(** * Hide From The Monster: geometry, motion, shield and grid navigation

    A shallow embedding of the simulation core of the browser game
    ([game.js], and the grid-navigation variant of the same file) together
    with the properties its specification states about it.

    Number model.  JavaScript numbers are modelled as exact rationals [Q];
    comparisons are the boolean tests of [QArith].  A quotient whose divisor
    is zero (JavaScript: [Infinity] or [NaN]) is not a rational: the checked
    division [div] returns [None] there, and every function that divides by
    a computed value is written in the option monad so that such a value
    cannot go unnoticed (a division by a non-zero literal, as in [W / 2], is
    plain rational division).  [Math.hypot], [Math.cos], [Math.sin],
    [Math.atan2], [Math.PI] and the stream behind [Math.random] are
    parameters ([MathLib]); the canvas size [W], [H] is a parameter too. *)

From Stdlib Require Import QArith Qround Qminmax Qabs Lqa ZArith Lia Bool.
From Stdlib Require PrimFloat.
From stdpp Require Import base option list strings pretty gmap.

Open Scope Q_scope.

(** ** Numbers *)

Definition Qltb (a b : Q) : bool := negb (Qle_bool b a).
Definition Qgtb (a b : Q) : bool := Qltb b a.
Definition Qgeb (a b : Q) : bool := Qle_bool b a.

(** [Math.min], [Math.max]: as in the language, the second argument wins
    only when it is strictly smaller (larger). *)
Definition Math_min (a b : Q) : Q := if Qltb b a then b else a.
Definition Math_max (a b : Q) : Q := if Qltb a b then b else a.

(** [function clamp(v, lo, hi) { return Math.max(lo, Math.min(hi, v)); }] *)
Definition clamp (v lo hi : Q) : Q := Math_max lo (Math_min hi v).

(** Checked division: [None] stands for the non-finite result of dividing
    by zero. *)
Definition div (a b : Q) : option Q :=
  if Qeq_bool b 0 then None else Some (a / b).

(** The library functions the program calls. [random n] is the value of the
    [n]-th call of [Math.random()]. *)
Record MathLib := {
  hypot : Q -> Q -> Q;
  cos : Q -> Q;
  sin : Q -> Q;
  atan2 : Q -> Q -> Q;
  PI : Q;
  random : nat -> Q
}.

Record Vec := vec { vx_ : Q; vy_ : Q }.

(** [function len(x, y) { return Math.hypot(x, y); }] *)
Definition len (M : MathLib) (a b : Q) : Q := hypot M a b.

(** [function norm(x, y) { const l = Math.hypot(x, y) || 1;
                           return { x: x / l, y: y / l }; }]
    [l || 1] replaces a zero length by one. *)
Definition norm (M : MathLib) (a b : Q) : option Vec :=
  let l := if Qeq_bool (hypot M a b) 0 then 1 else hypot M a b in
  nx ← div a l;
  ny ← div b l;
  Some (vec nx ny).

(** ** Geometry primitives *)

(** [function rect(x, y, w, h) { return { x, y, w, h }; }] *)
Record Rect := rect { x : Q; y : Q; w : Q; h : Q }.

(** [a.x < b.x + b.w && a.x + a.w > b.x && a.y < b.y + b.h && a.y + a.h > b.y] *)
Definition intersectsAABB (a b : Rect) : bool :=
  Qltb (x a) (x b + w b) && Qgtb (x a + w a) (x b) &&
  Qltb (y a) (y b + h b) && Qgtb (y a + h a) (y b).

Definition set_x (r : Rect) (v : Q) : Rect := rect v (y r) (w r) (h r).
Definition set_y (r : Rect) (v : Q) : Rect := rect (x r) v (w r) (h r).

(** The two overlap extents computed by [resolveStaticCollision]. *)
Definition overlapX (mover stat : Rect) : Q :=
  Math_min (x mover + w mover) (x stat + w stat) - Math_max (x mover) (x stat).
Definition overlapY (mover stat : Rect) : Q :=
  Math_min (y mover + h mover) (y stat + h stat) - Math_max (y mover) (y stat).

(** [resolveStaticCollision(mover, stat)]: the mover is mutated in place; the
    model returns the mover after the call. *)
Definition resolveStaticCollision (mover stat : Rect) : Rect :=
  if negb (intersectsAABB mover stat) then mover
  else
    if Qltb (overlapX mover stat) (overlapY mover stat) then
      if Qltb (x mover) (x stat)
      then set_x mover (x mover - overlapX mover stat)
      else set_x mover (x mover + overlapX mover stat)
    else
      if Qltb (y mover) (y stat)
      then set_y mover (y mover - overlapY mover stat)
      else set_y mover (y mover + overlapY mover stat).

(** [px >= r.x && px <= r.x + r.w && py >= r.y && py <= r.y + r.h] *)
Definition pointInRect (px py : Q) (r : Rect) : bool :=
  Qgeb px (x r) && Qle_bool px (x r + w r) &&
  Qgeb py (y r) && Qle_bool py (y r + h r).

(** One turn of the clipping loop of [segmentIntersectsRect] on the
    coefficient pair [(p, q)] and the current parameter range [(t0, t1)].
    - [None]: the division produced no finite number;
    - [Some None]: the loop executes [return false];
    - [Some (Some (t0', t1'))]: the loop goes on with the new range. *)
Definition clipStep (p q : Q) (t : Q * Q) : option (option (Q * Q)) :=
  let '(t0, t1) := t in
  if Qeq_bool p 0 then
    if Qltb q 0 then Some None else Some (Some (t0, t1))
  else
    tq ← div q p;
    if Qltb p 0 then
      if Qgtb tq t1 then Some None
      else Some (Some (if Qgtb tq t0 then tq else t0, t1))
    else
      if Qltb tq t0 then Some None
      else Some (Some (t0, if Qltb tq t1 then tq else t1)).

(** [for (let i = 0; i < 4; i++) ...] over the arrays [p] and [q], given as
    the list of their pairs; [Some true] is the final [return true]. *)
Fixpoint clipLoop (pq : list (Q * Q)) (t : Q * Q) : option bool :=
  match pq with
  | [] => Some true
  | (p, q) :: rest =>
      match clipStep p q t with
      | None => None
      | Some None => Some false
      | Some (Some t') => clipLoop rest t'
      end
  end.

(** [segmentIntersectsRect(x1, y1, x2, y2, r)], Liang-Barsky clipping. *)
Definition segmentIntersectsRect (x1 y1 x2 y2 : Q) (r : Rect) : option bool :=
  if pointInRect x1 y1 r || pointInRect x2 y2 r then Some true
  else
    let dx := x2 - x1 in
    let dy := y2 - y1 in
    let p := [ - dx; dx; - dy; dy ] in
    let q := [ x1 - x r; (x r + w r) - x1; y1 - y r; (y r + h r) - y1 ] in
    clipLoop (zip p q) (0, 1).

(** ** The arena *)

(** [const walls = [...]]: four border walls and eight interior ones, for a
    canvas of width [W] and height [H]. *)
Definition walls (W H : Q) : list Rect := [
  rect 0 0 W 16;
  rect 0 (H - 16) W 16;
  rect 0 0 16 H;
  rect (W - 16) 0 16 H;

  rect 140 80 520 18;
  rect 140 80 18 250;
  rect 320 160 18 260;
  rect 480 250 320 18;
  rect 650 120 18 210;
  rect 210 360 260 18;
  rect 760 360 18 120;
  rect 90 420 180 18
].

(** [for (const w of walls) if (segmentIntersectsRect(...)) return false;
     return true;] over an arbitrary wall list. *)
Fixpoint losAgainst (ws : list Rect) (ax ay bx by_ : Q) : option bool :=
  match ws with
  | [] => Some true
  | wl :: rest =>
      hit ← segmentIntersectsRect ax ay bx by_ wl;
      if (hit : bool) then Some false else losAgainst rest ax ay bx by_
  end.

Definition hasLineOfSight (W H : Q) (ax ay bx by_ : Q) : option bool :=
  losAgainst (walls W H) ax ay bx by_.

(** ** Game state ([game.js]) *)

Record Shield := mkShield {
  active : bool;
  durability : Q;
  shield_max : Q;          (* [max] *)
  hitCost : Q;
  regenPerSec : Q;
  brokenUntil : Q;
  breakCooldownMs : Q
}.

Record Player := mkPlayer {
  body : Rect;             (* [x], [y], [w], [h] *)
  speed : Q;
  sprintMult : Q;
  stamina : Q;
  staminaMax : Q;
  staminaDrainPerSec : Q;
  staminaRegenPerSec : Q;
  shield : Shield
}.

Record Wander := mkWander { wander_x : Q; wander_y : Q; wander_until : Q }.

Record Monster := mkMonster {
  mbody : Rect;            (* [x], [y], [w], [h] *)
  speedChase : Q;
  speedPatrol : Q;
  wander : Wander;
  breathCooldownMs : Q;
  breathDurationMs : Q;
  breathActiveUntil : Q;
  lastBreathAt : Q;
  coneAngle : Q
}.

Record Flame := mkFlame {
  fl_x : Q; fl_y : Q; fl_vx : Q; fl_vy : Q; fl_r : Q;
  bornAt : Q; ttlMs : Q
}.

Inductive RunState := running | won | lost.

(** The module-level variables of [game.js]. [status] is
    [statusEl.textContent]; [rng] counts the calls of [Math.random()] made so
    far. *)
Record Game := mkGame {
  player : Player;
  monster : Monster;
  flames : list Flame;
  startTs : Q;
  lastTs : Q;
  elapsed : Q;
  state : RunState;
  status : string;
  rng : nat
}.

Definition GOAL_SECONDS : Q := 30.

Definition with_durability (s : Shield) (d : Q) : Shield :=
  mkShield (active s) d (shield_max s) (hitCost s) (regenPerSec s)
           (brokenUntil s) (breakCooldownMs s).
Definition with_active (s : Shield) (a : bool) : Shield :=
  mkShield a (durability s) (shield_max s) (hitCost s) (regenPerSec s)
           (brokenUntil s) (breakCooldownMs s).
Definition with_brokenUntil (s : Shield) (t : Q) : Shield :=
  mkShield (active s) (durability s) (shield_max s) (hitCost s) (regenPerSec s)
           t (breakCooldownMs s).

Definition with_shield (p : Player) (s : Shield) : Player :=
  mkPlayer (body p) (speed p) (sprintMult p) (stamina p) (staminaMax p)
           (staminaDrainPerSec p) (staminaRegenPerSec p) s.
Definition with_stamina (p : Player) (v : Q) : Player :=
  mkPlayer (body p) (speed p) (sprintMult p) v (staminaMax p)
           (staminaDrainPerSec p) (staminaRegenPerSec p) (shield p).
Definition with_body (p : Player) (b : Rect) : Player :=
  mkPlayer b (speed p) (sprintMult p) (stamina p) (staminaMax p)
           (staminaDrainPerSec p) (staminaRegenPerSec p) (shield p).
++++
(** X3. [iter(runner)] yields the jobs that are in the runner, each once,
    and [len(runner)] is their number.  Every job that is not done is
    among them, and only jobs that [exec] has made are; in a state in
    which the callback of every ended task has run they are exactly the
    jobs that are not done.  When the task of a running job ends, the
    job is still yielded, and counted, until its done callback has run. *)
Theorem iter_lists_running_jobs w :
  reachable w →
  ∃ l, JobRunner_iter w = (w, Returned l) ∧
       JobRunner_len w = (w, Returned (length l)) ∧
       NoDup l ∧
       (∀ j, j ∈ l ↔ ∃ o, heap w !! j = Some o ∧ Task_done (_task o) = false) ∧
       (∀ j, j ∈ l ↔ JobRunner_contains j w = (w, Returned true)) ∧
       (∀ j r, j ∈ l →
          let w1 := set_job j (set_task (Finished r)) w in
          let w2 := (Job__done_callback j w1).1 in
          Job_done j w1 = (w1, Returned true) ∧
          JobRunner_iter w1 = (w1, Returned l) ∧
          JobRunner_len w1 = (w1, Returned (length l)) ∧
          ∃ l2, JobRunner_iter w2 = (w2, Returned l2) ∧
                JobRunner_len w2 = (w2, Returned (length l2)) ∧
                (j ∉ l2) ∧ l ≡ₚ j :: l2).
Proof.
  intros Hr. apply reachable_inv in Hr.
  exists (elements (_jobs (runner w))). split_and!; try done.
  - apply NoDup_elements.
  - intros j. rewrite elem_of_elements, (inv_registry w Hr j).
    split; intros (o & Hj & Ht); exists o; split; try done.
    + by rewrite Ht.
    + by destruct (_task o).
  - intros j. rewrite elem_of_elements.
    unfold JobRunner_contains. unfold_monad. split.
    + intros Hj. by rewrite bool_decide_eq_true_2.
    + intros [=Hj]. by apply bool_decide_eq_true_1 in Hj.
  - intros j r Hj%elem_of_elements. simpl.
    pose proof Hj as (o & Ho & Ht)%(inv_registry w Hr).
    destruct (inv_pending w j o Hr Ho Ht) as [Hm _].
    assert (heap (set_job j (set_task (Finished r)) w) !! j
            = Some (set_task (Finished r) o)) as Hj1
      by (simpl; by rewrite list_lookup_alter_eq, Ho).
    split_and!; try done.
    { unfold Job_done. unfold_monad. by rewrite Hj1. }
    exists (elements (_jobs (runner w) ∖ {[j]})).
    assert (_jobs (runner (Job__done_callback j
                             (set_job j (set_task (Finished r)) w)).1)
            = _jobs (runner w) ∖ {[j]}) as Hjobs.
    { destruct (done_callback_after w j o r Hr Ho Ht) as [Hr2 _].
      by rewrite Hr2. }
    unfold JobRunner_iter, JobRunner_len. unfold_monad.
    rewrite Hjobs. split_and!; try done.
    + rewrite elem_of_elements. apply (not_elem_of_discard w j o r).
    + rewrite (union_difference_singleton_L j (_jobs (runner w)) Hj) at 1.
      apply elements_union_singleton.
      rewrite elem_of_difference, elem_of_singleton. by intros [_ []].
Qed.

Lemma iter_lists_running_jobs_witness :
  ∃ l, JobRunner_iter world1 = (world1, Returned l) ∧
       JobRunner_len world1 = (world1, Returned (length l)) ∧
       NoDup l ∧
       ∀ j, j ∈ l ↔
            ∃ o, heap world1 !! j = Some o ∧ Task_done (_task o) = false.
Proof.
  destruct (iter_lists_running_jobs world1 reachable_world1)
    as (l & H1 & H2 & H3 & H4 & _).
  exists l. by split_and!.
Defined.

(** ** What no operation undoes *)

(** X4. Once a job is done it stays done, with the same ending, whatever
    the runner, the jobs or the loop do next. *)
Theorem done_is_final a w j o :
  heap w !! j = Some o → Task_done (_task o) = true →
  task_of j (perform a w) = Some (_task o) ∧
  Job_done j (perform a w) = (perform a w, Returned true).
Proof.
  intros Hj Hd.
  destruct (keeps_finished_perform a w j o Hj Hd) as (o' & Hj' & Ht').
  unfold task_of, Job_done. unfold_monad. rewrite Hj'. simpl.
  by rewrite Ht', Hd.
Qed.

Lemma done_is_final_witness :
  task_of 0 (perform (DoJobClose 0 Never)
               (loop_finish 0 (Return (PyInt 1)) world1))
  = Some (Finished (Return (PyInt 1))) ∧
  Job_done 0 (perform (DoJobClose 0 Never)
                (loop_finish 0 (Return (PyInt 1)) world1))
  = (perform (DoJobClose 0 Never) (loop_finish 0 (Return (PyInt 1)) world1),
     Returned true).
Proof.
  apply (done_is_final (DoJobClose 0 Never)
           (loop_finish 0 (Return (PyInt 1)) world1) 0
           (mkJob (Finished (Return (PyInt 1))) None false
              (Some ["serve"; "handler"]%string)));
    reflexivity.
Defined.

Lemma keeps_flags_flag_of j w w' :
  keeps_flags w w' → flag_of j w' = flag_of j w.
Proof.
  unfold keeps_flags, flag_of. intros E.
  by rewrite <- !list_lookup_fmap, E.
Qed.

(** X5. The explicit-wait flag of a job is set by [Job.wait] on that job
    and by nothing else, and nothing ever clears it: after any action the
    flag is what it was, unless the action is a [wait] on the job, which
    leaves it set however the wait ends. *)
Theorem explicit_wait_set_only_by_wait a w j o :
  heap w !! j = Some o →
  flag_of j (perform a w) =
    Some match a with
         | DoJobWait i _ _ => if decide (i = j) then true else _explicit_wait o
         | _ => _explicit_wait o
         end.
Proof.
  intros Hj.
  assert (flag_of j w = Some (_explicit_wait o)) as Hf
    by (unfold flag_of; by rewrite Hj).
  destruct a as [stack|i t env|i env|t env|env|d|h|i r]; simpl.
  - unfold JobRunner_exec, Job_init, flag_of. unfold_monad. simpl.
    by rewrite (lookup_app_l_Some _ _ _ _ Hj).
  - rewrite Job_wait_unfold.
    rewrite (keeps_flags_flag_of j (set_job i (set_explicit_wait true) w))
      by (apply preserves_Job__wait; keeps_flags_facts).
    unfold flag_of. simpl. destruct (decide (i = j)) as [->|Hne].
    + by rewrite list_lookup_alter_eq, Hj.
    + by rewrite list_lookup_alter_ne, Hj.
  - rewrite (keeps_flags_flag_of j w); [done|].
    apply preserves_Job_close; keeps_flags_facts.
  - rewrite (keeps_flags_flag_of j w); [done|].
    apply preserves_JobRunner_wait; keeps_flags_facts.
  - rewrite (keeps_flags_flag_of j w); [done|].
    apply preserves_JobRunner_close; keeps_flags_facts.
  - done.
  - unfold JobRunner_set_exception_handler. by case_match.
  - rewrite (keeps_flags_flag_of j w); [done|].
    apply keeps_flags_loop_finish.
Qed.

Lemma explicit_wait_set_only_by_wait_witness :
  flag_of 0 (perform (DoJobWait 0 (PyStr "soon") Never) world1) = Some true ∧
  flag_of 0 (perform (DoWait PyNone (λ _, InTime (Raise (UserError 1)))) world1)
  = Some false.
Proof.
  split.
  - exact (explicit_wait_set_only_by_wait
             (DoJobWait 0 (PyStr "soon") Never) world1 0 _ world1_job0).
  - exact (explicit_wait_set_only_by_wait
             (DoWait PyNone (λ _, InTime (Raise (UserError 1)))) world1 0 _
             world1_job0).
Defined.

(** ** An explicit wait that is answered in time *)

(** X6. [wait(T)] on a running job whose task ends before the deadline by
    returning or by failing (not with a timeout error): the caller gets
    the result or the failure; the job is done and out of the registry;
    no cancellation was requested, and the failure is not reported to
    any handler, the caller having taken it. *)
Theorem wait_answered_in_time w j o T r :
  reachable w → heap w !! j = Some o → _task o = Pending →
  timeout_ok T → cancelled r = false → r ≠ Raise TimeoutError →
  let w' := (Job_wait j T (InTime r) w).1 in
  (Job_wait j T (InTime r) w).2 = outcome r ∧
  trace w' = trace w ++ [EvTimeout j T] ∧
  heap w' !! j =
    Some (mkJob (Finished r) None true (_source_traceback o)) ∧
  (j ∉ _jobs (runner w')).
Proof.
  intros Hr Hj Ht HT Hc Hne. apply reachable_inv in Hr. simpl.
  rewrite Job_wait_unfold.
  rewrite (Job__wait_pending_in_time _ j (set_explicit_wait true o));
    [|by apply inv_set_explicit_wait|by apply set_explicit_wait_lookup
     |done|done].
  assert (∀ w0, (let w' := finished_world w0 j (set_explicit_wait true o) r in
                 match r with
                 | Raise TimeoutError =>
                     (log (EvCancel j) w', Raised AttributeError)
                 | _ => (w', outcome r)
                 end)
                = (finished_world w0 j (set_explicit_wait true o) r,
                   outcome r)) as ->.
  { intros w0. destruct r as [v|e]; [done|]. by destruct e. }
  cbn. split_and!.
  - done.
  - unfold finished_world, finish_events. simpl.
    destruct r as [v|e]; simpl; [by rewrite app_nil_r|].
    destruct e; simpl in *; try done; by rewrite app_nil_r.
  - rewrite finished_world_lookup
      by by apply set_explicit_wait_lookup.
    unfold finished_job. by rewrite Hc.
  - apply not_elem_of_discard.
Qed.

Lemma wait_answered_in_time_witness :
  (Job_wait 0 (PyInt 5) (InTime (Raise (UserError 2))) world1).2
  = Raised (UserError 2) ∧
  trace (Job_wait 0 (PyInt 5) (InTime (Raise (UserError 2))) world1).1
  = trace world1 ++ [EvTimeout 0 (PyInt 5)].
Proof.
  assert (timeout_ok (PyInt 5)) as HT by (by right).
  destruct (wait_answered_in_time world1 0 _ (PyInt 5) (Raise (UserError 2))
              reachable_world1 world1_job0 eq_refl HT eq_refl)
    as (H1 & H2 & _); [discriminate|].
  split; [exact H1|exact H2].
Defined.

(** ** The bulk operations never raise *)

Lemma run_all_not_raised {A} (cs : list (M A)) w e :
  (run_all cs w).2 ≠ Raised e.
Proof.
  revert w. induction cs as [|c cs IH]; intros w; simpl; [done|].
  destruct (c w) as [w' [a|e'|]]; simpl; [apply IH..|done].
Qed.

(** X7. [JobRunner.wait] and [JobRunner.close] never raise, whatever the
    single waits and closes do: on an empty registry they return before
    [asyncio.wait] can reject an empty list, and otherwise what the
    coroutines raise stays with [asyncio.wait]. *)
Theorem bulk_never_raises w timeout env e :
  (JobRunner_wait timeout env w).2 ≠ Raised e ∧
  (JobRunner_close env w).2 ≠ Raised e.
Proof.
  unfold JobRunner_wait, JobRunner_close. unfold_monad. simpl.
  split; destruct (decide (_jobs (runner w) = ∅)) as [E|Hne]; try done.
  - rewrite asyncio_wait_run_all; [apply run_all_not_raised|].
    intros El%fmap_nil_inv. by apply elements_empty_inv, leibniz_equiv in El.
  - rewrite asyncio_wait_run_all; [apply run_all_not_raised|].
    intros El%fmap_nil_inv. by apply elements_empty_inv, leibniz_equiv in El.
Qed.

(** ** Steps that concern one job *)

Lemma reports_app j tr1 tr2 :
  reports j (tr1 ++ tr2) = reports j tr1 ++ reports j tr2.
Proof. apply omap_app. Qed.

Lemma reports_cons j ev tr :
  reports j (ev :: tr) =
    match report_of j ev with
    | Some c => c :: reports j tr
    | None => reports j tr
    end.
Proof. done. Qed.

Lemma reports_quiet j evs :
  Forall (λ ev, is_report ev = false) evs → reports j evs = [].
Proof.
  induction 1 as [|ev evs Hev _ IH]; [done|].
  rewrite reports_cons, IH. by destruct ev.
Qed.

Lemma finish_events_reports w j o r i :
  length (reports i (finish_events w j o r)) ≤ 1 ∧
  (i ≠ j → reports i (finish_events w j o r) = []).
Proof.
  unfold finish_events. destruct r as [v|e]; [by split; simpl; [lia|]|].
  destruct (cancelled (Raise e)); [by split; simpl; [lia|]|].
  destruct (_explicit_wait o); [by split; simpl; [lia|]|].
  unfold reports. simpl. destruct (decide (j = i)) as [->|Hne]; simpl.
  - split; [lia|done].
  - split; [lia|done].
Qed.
++++
The answer must consist of every line from the entries above that contains "hypot".

    plain rational division).  [Math.hypot], [Math.cos], [Math.sin],
  hypot : Q -> Q -> Q;
(** [function len(x, y) { return Math.hypot(x, y); }] *)
Definition len (M : MathLib) (a b : Q) : Q := hypot M a b.
(** [function norm(x, y) { const l = Math.hypot(x, y) || 1;
  let l := if Qeq_bool (hypot M a b) 0 then 1 else hypot M a b in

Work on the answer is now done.